Community Health Systems, which operates 206 hospitals across the country, announced Monday hackers broke into its computers and stole data on 4.5 million patients, including names, Social Security numbers, physical addresses, birthdays and telephone numbers, according to media reports. The breach puts the affected patients at heightened risk of identity fraud.
CHS, which is based in Franklin, Tenn., operates hospitals in 29 states, including Florida, Pennsylvania, Tennessee and Texas, according to its website. The company hired cybersecurity experts at Mandiant, who have determined the cyberattack originated in China and was launched sometime in April and June, according to a CNN Money article.
According to the Chicago Tribune, the theft of personal data belonging to 4.5 million patients would make this attack the largest of its type involving patient information since a U.S. Department of Health and Human Services website started tracking such breaches in 2009, when an attack on a Montana Department of Public Health server affected about 1 million people.

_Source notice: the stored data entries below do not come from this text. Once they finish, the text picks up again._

(** Addresses of a slot stay in the ranges. *)
Lemma slot_subnet_in_range slot a :
slot < slots → in_range (slot_subnet cc slot) a → in_range cc a.
Proof.
intros Hs. pose proof (ro_slots _ _ _ (pp_ranges _ _ _ _ _ Hp)) as Hsl.
pose proof (ro_prefix _ _ _ (pp_ranges _ _ _ _ _ Hp)) as Hpre. fold cc in Hsl, Hpre.
unfold in_range, slot_subnet. simpl network. simpl prefix. change (2 ^ (32 - 21)) with (2 ^ 11).
replace (32 - prefix cc) with ((21 - prefix cc) + 11) by lia. rewrite N.pow_add_r, <-Hsl. nia.
Qed.

Lemma management_in_range slot : slot < slots → in_range mc (network mc + slot + 1).
Proof.
intros Hs. pose proof (ro_capacity _ _ _ (pp_ranges _ _ _ _ _ Hp)) as Hc. fold mc in Hc.
rewrite address_count_pow in Hc. unfold in_range. lia.
Qed.

Lemma ranges_disjoint a : in_range mc a → in_range cc a → False.
Proof.
intros H1 H2. destruct (pp_ranges _ _ _ _ _ Hp) as [Hm Hc Hd _ _ _]. fold mc cc in Hm, Hc, Hd.
assert (overlaps mc cc = true) by (apply overlaps_spec; eauto). congruence.
Qed.

Lemma slot_subnets_disjoint s1 s2 a :
in_range (slot_subnet cc s1) a → in_range (slot_subnet cc s2) a → s1 = s2.
Proof. unfold in_range, slot_subnet. simpl. change (2 ^ (32 - 21)) with 2048. lia. Qed.

Lemma base_snapshots snap :
snap ∈ snapshot <$> btree_values base ↔
∃ name ns slot, hm_get (config_servers config) name = Some ns ∧
m !! identity_of config name = Some slot ∧
snap = snapshot (slot_server config mc cc name (server_host ns) slot).
Proof.
rewrite list_elem_of_fmap. setoid_rewrite elem_of_btree_values. split.
- intros (s & -> & name & (ns & slot & ? & ? & ->)%(pp_base _ _ _ _ _ Hp)). eauto 10.
- intros (name & ns & slot & ? & ? & ->). eexists. split; [done|]. exists name.
apply (pp_base _ _ _ _ _ Hp). eauto 10.
Qed.

Lemma base_snapshot_names : snap_name <$> (snapshot <$> btree_values base) = btree_keys base.
Proof.
unfold btree_values, btree_keys. rewrite <-!list_fmap_compose. apply list_fmap_ext.
intros i [name s] Hi%list_elem_of_lookup_2%elem_of_btree_list. simpl.
apply (pp_base _ _ _ _ _ Hp) in Hi as (? & ? & _ & _ & ->). done.
Qed.

(** The allowed ranges of a peer entry, by slot. *)
Definition slot_allowed (slot : N) : list Ipv4Cidr :=
[{| network := network mc + slot + 1; prefix := 32 |}; slot_subnet cc slot].

Lemma slot_allowed_overlap s1 s2 a b x :
s1 < slots → s2 < slots → a ∈ slot_allowed s1 → b ∈ slot_allowed s2 →
in_range a x → in_range b x → s1 = s2 ∧ a = b.
Proof.
intros H1 H2 Ha Hb Hax Hbx.
assert (∀ s, in_range {| network := network mc + s + 1; prefix := 32 |} x →
        x = network mc + s + 1) as Hone.
{ intros s. unfold in_range. simpl network. simpl prefix. change (2 ^ (32 - 32)) with 1. lia. }
unfold slot_allowed in *.
apply elem_of_cons in Ha as [->|Ha]; apply elem_of_cons in Hb as [->|Hb];
try apply list_elem_of_singleton in Ha as ->; try apply list_elem_of_singleton in Hb as ->.
- apply Hone in Hax, Hbx. assert (s1 = s2) as -> by lia. done.
- apply Hone in Hax as ->. destruct (ranges_disjoint (network mc + s1 + 1)).
+ by apply management_in_range.
+ by apply (slot_subnet_in_range s2).
- apply Hone in Hbx as ->. destruct (ranges_disjoint (network mc + s2 + 1)).
+ by apply management_in_range.
+ by apply (slot_subnet_in_range s1).
- by rewrite (slot_subnets_disjoint s1 s2 x).
Qed.

Lemma slot_allowed_wf slot a : slot < slots → a ∈ slot_allowed slot → cidr_wf a.
Proof.
intros Hs [->|Ha]%elem_of_cons; [|apply list_elem_of_singleton in Ha as ->].
- pose proof (management_in_range slot Hs) as Hr. unfold in_range in Hr.
pose proof (wf_range_bound mc (ro_mc _ _ _ (pp_ranges _ _ _ _ _ Hp))).
split_and!; simpl; [done|lia|]. change (2 ^ 0) with 1. apply N.mod_1_r.
- by eapply slot_subnet_wf; [apply Hp|].
Qed.
End one_plan.

(** A plan is determined by the project, the network section and the set of servers. *)
Lemma plan_servers_unique c d p q :
  hm_wf (config_servers c) → config_project c = config_project d →
  config_network c = config_network d → config_servers c ≡ₚ config_servers d →
  plan c = Ok p → plan d = Ok q →
  np_servers p = np_servers q ∧ np_mesh_generation p = np_mesh_generation q.
Proof.
  intros Hw Hproj Hnet Hsrv Hpc Hpd.
  assert (hm_wf (config_servers d)) as Hwd by (unfold hm_wf; by rewrite <-Hsrv).
  destruct (plan_parts_of _ _ Hw Hpc) as (m & base & slots & P).
  destruct (plan_parts_of _ _ Hwd Hpd) as (m' & base' & slots' & Q).
  pose proof (pp_cidrs _ _ _ _ _ P) as Hc. pose proof (pp_cidrs _ _ _ _ _ Q) as Hd.
  unfold plan_cidrs in Hc, Hd. rewrite <-Hproj, <-Hnet, Hc in Hd. injection Hd as Hmc Hcc.
  pose proof (pp_slots _ _ _ _ _ P) as Hs. pose proof (pp_slots _ _ _ _ _ Q) as Hs'.
  rewrite Hmc, Hcc, Hs' in Hs. injection Hs as ->.
  assert (m' = m) as ->.
  { pose proof (pp_alloc _ _ _ _ _ P) as Ha. pose proof (pp_alloc _ _ _ _ _ Q) as Ha'.
    rewrite (allocate_bucketed_Permutation _ (server_identities d)) in Ha; [congruence|].
    unfold server_identities. by rewrite Hproj, Hsrv. }
  assert (base' = base) as ->.
  { apply map_eq. intros n. apply option_eq. intros s.
    rewrite (pp_base _ _ _ _ _ P n s), (pp_base _ _ _ _ _ Q n s).
    rewrite (hm_get_Permutation _ _ n Hw Hsrv).
    unfold identity_of, slot_server. by rewrite Hproj, Hmc, Hcc. }
  assert (np_servers p = np_servers q) as Heq
    by by rewrite (pp_servers _ _ _ _ _ P), (pp_servers _ _ _ _ _ Q).
  split; [done|].
  rewrite (pp_generation _ _ _ _ _ P), (pp_generation _ _ _ _ _ Q).
  unfold plan_enabled. by rewrite Hproj, Hnet, Hmc, Hcc, Heq.
Qed.
End facts.

(** ** Lemmas: the fingerprint's input *)

Lemma digits256_inj (k : nat) n m :
  (∀ i, (i < k)%nat → n / 256 ^ N.of_nat i mod 256 = m / 256 ^ N.of_nat i mod 256) →
  n mod 256 ^ N.of_nat k = m mod 256 ^ N.of_nat k.
Proof.
  induction k as [|k IH]; intros Hd; [by rewrite !N.mod_1_r|].
  rewrite Nat2N.inj_succ, N.pow_succ_r', (N.mul_comm 256), !N.Div0.mod_mul_r.
  rewrite IH by (intros; apply Hd; lia). by rewrite (Hd k) by lia.
Qed.

Lemma ascii_of_N_inj a b : a < 256 → b < 256 → ascii_of_N a = ascii_of_N b → a = b.
Proof. intros Ha Hb Heq. by rewrite <-(N_ascii_embedding a), <-(N_ascii_embedding b), Heq. Qed.

Lemma be_bytes_inj n m : n < 2 ^ 64 → m < 2 ^ 64 → be_bytes n = be_bytes m → n = m.
Proof.
  intros Hn Hm Heq. rewrite <-(N.mod_small n (256 ^ N.of_nat 8)), <-(N.mod_small m (256 ^ N.of_nat 8)) by done.
  apply digits256_inj. intros i Hi. unfold be_bytes in Heq. cbn [fmap list_fmap String.string_of_list_ascii] in Heq.
  injection Heq as H7 H6 H5 H4 H3 H2 H1 H0.
  assert (i = 0 ∨ i = 1 ∨ i = 2 ∨ i = 3 ∨ i = 4 ∨ i = 5 ∨ i = 6 ∨ i = 7)%nat as Hc by lia.
  destruct Hc as [->|[->|[->|[->|[->|[->|[->| ->]]]]]]];
    apply ascii_of_N_inj; by (apply N.mod_lt || idtac).
Qed.

Lemma append_split (a b c d : string) :
  String.length a = String.length c → a +:+ b = c +:+ d → a = c ∧ b = d.
Proof.
  revert c. induction a as [|x a IH]; intros [|y c]; simpl; try done.
  intros Hl [= -> Heq]. injection Hl as Hl. destruct (IH c Hl Heq) as [-> ->]. done.
Qed.

(** What [hash_fields] feeds to the hasher, from the front. *)
Definition encode_fields (fields : list string) : string :=
  foldr (λ f acc, be_bytes (N.of_nat (String.length f)) +:+ f +:+ acc) "" fields.

Lemma hash_fields_encode h fields : foldl hash_field h fields = h +:+ encode_fields fields.
Proof.
  revert h. induction fields as [|f fields IH]; intros h.
  - change (encode_fields []) with "". change (h = h +:+ ""). induction h as [|c h IHh]; [done|].
    change (String c h = String c (h +:+ "")). by rewrite <-IHh.
  - cbn [foldl]. rewrite IH. unfold hash_field. by rewrite !append_assoc.
Qed.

The attackers belong to a sophisticated hacking group in China that typically targets companies in the aerospace and defense, construction and engineering, technology, financial services and healthcare industry, Charles Carmakal, managing director with FireEye Incs Mandiant forensics unit, said in the Tribune article.
Mandiant has tracked the group for four years and internally refers to it as APT 18.
They [the cyberstalkers] have fairly advanced techniques for breaking into organizations as well as maintaining access for fairly long periods of times without getting detected, Carmakal said in the article.
During the past six months Mandiant has seen a spike in cyberattacks on healthcare providers, according to the article.